Definition plain_int (s : string) : option Z :=
  let '(neg, body) := signed (strip s) in
  n ← natural body;
  Some (if neg then (- Z.of_N n)%Z else Z.of_N n).

Definition plain_float (s : string) : option Q :=
  let '(neg, body) := signed (strip s) in
  let '(i, f) := split_point body in
  n ← natural i;
  q ← match f with
      | None => Some (inject_Z (Z.of_N n))
      | Some d =>
          m ← natural d;
          let scale := (10 ^ N.of_nat (String.length d))%N in
          Some (Qmake (Z.of_N (n * scale + m)) (Pos.of_nat (N.to_nat scale)))
      end;
  Some (if neg then (- q)%Q else q).

Definition plain_env (fs : string -> option (list csv_row)) : Env :=
  {| py_int := plain_int;
     py_float := plain_float;
     bad_row_message := fun _ => "Bad row in CSV";
     files := fs |}.

(** No file at all. *)
Definition no_files : Env := plain_env (fun _ => None).

(** A table file of one line under a header without the [stable] column. *)
Definition unmarked_row : csv_row :=
  {[ "element" := Some "Gold"; "symbol" := Some "Au"; "A" := Some "197";
     "mass_u" := Some "196.96657"; "abundance_percent" := Some "100" ]}.

(** A line whose [stable] cell is empty, and one marked [yes]. *)
Definition blank_marker_row : csv_row :=
  <["stable" := Some ""]> unmarked_row.
Definition marked_row : csv_row :=
  <["stable" := Some " Yes "]> unmarked_row.

Definition one_file (name : string) (rows : list csv_row) : Env :=
  plain_env (fun path => if String.eqb path name then Some rows else None).

(** Two one-element tables: gold with its single isotope, and the same with
    an abundance of 90. *)
Definition gold : Isotope := mkIsotope "Gold" "Au" 197 196.96657 100 true.
Definition gold_table : table := {[ "Au" := [gold] ]}.

End Plain.

(** ** The properties, in the words of the specification *)

Module Spec.

Local Open Scope Q_scope.

(** Σ xs. *)
Fixpoint total (xs : list Q) : Q :=
  match xs with
  | [] => 0
  | x :: xs' => x + total xs'
  end.

(** Σ (weight_i / mass_i) over the paired entries. *)
Fixpoint ratio_sum (weights masses : list Q) : Q :=
  match weights, masses with
  | w :: ws, m :: ms => w / m + ratio_sum ws ms
  | _, _ => 0
  end.

(** The composition input: parallel sequences, masses positive, weights
    non-negative and not summing to zero. *)
Definition composition (masses weights : list Q) : Prop :=
  length masses = length weights /\
  Forall (fun m => 0 < m) masses /\
  Forall (fun w => 0 <= w) weights /\
  ~ total weights == 0.

(** Percent-direct formula: total / Σ(weight_i / mass_i). *)
Definition percent_direct (masses weights : list Q) : Q :=
  total weights / ratio_sum weights masses.

(** Normalised formula: 1 / Σ(normalized_weight_i / mass_i). *)
Definition normalized (masses weights : list Q) : Q :=
  1 / ratio_sum (map (fun w => w / total weights) weights) masses.

(** Least and greatest entry of a sequence (0 for the empty one). *)
Definition minimum (xs : list Q) : Q :=
  match xs with
  | [] => 0
  | x :: xs' => fold_left Qmin xs' x
  end.

Definition maximum (xs : list Q) : Q :=
  match xs with
  | [] => 0
  | x :: xs' => fold_left Qmax xs' x
  end.

(** [x] is [y] up to [tol]. *)
Definition approx (tol x y : Q) : Prop := Qabs (x - y) <= tol.


(** *** The natural atomic-weight calculator and the table loader *)

Import IsotopesDb.

(** Ascending order of mass numbers. *)
Definition by_mass_number (i j : Isotope) : Prop := (A i <= A j)%Z.




(** The text of an exception, and a text occurring in it. *)
Definition message (e : exception) : string :=
  match e with
  | ValueError msg | KeyError msg | ZeroDivisionError msg => msg
  end.

Definition mentions (msg part : string) : Prop :=
  exists pre post, msg = (pre ++ part ++ post)%string.

(** Canonical case of a trimmed symbol: one character is upper-cased, of two
    characters the first is upper-cased and the second lower-cased. *)
Definition canonical_case (t : string) : string :=
  match t with
  | String c EmptyString => String (upper_char c) EmptyString
  | String c1 (String c2 EmptyString) =>
      String (upper_char c1) (String (lower_char c2) EmptyString)
  | _ => t
  end.




(** C6 as stated: a canonical symbol absent from the table given is always
    reported as not found. *)
Definition absent_symbol_not_found : Prop :=
  forall (env : Env) (db : table) (symbol : string),
    db !! normalize_symbol symbol = None ->
    atomic_weight symbol (Some db) = Raise (NotFound (normalize_symbol symbol)).

(** The records under [sym] of the table made from the rows that [keep]
    selects. *)
Definition records_of `{Env} (keep : csv_row -> bool) (rows : list csv_row)
    (sym : string) : list Isotope :=
  sorted_by_A
    (filter (fun iso => symbol iso = sym)
       (omap make_isotope (filter (fun row => keep row = true) rows))).

(** The stability field of the row, trimmed and lower-cased, is one of the
    markers meaning true; a row without the field has no marker. *)
Definition true_marker (row : csv_row) : bool :=
  match row !! "stable" with
  | Some (Some s) => bool_decide (lower (strip s) ∈ stable_markers)
  | _ => false
  end.
Lemma consider_topic_calls names ur date_str groq_client acc q n w :
  llm_extends (λ c, MIN_TOPIC_OCCURRENCES ≤ n ∧ ∃ strs, c = ValidationPrompt strs q)
    w (final_world (consider_topic names ur date_str groq_client acc (q, n) w)).
Proof.
  unfold consider_topic.
  destruct (Z.leb_spec MIN_TOPIC_OCCURRENCES n) as [Hn|Hn];
    [|apply llm_extends_refl].
  rewrite final_world_bind, validate_new_topic_run.
  destruct (pmap str_item (firstn 20 names)) as [strs|e];
    [|apply llm_extends_refl].
  set (p := ValidationPrompt strs q).
  set (v := match parsed _ with Some v => v | None => _ end).
  assert (final_world
            ((is_valid <- lift (obj_get "is_valid" (JBool false) v) ;;
              if truthy is_valid then
                suggested_id <-
                  lift (obj_get "suggested_topic_id"
                                (JStr (generate_topic_id q)) v) ;;
                name <- lift (obj_get "suggested_topic_name"
                                      (JStr (title q)) v) ;;
                cat <- lift (obj_get "suggested_category" (JStr "issue") v) ;;
                id <- lift (as_atom suggested_id) ;;
                ret {| new_topics_to_add :=
                         new_topics_to_add acc
                         ++ [{| topic_id := id; topic_name := name;
                                category := cat; variations := [q];
                                description :=
                                  String.append "Auto-discovered topic: " q;
                                added_date := date_str; is_seed := false;
                                app_specific := true |}];
                       p_topic_counts := kdict_set id n (p_topic_counts acc);
                       p_reviews_by_topic :=
                         kdict_set id (default [] (dict_get q ur))
                                   (p_reviews_by_topic acc);
                       topic_id_to_name :=
                         kdict_set id name (topic_id_to_name acc) |}
              else ret acc) (log_llm_call p w))
          = log_llm_call p w) as ->.
  { apply final_world_lift. intros is_valid.
    destruct (truthy is_valid); [|done].
    apply final_world_lift. intros suggested_id.
    apply final_world_lift. intros name.
    apply final_world_lift. intros cat.
    by apply final_world_lift. }
  exists [p]. split; [done|]. constructor; [|constructor]. split; [done|].
  by exists strs.
Qed.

◇ ◇ ◇ ◇

**Directions**. Print the entries above exactly as they were written, down to the last line.

**Written response**.
Definition plain_int (s : string) : option Z :=
  let '(neg, body) := signed (strip s) in
  n ← natural body;
  Some (if neg then (- Z.of_N n)%Z else Z.of_N n).

Definition plain_float (s : string) : option Q :=
  let '(neg, body) := signed (strip s) in
  let '(i, f) := split_point body in
  n ← natural i;
  q ← match f with
      | None => Some (inject_Z (Z.of_N n))
      | Some d =>
          m ← natural d;
          let scale := (10 ^ N.of_nat (String.length d))%N in
          Some (Qmake (Z.of_N (n * scale + m)) (Pos.of_nat (N.to_nat scale)))
      end;
  Some (if neg then (- q)%Q else q).

Definition plain_env (fs : string -> option (list csv_row)) : Env :=
  {| py_int := plain_int;
     py_float := plain_float;
     bad_row_message := fun _ => "Bad row in CSV";
     files := fs |}.

(** No file at all. *)
Definition no_files : Env := plain_env (fun _ => None).

(** A table file of one line under a header without the [stable] column. *)
Definition unmarked_row : csv_row :=
  {[ "element" := Some "Gold"; "symbol" := Some "Au"; "A" := Some "197";
     "mass_u" := Some "196.96657"; "abundance_percent" := Some "100" ]}.

(** A line whose [stable] cell is empty, and one marked [yes]. *)
Definition blank_marker_row : csv_row :=
  <["stable" := Some ""]> unmarked_row.
Definition marked_row : csv_row :=
  <["stable" := Some " Yes "]> unmarked_row.

Definition one_file (name : string) (rows : list csv_row) : Env :=
  plain_env (fun path => if String.eqb path name then Some rows else None).

(** Two one-element tables: gold with its single isotope, and the same with
    an abundance of 90. *)
Definition gold : Isotope := mkIsotope "Gold" "Au" 197 196.96657 100 true.
Definition gold_table : table := {[ "Au" := [gold] ]}.

End Plain.

(** ** The properties, in the words of the specification *)

Module Spec.

Local Open Scope Q_scope.

(** Σ xs. *)
Fixpoint total (xs : list Q) : Q :=
  match xs with
  | [] => 0
  | x :: xs' => x + total xs'
  end.

(** Σ (weight_i / mass_i) over the paired entries. *)
Fixpoint ratio_sum (weights masses : list Q) : Q :=
  match weights, masses with
  | w :: ws, m :: ms => w / m + ratio_sum ws ms
  | _, _ => 0
  end.

(** The composition input: parallel sequences, masses positive, weights
    non-negative and not summing to zero. *)
Definition composition (masses weights : list Q) : Prop :=
  length masses = length weights /\
  Forall (fun m => 0 < m) masses /\
  Forall (fun w => 0 <= w) weights /\
  ~ total weights == 0.

(** Percent-direct formula: total / Σ(weight_i / mass_i). *)
Definition percent_direct (masses weights : list Q) : Q :=
  total weights / ratio_sum weights masses.

(** Normalised formula: 1 / Σ(normalized_weight_i / mass_i). *)
Definition normalized (masses weights : list Q) : Q :=
  1 / ratio_sum (map (fun w => w / total weights) weights) masses.

(** Least and greatest entry of a sequence (0 for the empty one). *)
Definition minimum (xs : list Q) : Q :=
  match xs with
  | [] => 0
  | x :: xs' => fold_left Qmin xs' x
  end.

Definition maximum (xs : list Q) : Q :=
  match xs with
  | [] => 0
  | x :: xs' => fold_left Qmax xs' x
  end.

(** [x] is [y] up to [tol]. *)
Definition approx (tol x y : Q) : Prop := Qabs (x - y) <= tol.


(** *** The natural atomic-weight calculator and the table loader *)

Import IsotopesDb.

(** Ascending order of mass numbers. *)
Definition by_mass_number (i j : Isotope) : Prop := (A i <= A j)%Z.




(** The text of an exception, and a text occurring in it. *)
Definition message (e : exception) : string :=
  match e with
  | ValueError msg | KeyError msg | ZeroDivisionError msg => msg
  end.

Definition mentions (msg part : string) : Prop :=
  exists pre post, msg = (pre ++ part ++ post)%string.

(** Canonical case of a trimmed symbol: one character is upper-cased, of two
    characters the first is upper-cased and the second lower-cased. *)
Definition canonical_case (t : string) : string :=
  match t with
  | String c EmptyString => String (upper_char c) EmptyString
  | String c1 (String c2 EmptyString) =>
      String (upper_char c1) (String (lower_char c2) EmptyString)
  | _ => t
  end.




(** C6 as stated: a canonical symbol absent from the table given is always
    reported as not found. *)
Definition absent_symbol_not_found : Prop :=
  forall (env : Env) (db : table) (symbol : string),
    db !! normalize_symbol symbol = None ->
    atomic_weight symbol (Some db) = Raise (NotFound (normalize_symbol symbol)).

(** The records under [sym] of the table made from the rows that [keep]
    selects. *)
Definition records_of `{Env} (keep : csv_row -> bool) (rows : list csv_row)
    (sym : string) : list Isotope :=
  sorted_by_A
    (filter (fun iso => symbol iso = sym)
       (omap make_isotope (filter (fun row => keep row = true) rows))).

(** The stability field of the row, trimmed and lower-cased, is one of the
    markers meaning true; a row without the field has no marker. *)
Definition true_marker (row : csv_row) : bool :=
  match row !! "stable" with
  | Some (Some s) => bool_decide (lower (strip s) ∈ stable_markers)
  | _ => false
  end.
Lemma consider_topic_calls names ur date_str groq_client acc q n w :
  llm_extends (λ c, MIN_TOPIC_OCCURRENCES ≤ n ∧ ∃ strs, c = ValidationPrompt strs q)
    w (final_world (consider_topic names ur date_str groq_client acc (q, n) w)).
Proof.
  unfold consider_topic.
  destruct (Z.leb_spec MIN_TOPIC_OCCURRENCES n) as [Hn|Hn];
    [|apply llm_extends_refl].
  rewrite final_world_bind, validate_new_topic_run.
  destruct (pmap str_item (firstn 20 names)) as [strs|e];
    [|apply llm_extends_refl].
  set (p := ValidationPrompt strs q).
  set (v := match parsed _ with Some v => v | None => _ end).
  assert (final_world
            ((is_valid <- lift (obj_get "is_valid" (JBool false) v) ;;
              if truthy is_valid then
                suggested_id <-
                  lift (obj_get "suggested_topic_id"
                                (JStr (generate_topic_id q)) v) ;;
                name <- lift (obj_get "suggested_topic_name"
                                      (JStr (title q)) v) ;;
                cat <- lift (obj_get "suggested_category" (JStr "issue") v) ;;
                id <- lift (as_atom suggested_id) ;;
                ret {| new_topics_to_add :=
                         new_topics_to_add acc
                         ++ [{| topic_id := id; topic_name := name;
                                category := cat; variations := [q];
                                description :=
                                  String.append "Auto-discovered topic: " q;
                                added_date := date_str; is_seed := false;
                                app_specific := true |}];
                       p_topic_counts := kdict_set id n (p_topic_counts acc);
                       p_reviews_by_topic :=
                         kdict_set id (default [] (dict_get q ur))
                                   (p_reviews_by_topic acc);
                       topic_id_to_name :=
                         kdict_set id name (topic_id_to_name acc) |}
              else ret acc) (log_llm_call p w))
          = log_llm_call p w) as ->.
  { apply final_world_lift. intros is_valid.
    destruct (truthy is_valid); [|done].
    apply final_world_lift. intros suggested_id.
    apply final_world_lift. intros name.
    apply final_world_lift. intros cat.
    by apply final_world_lift. }
  exists [p]. split; [done|]. constructor; [|constructor]. split; [done|].
  by exists strs.
Qed.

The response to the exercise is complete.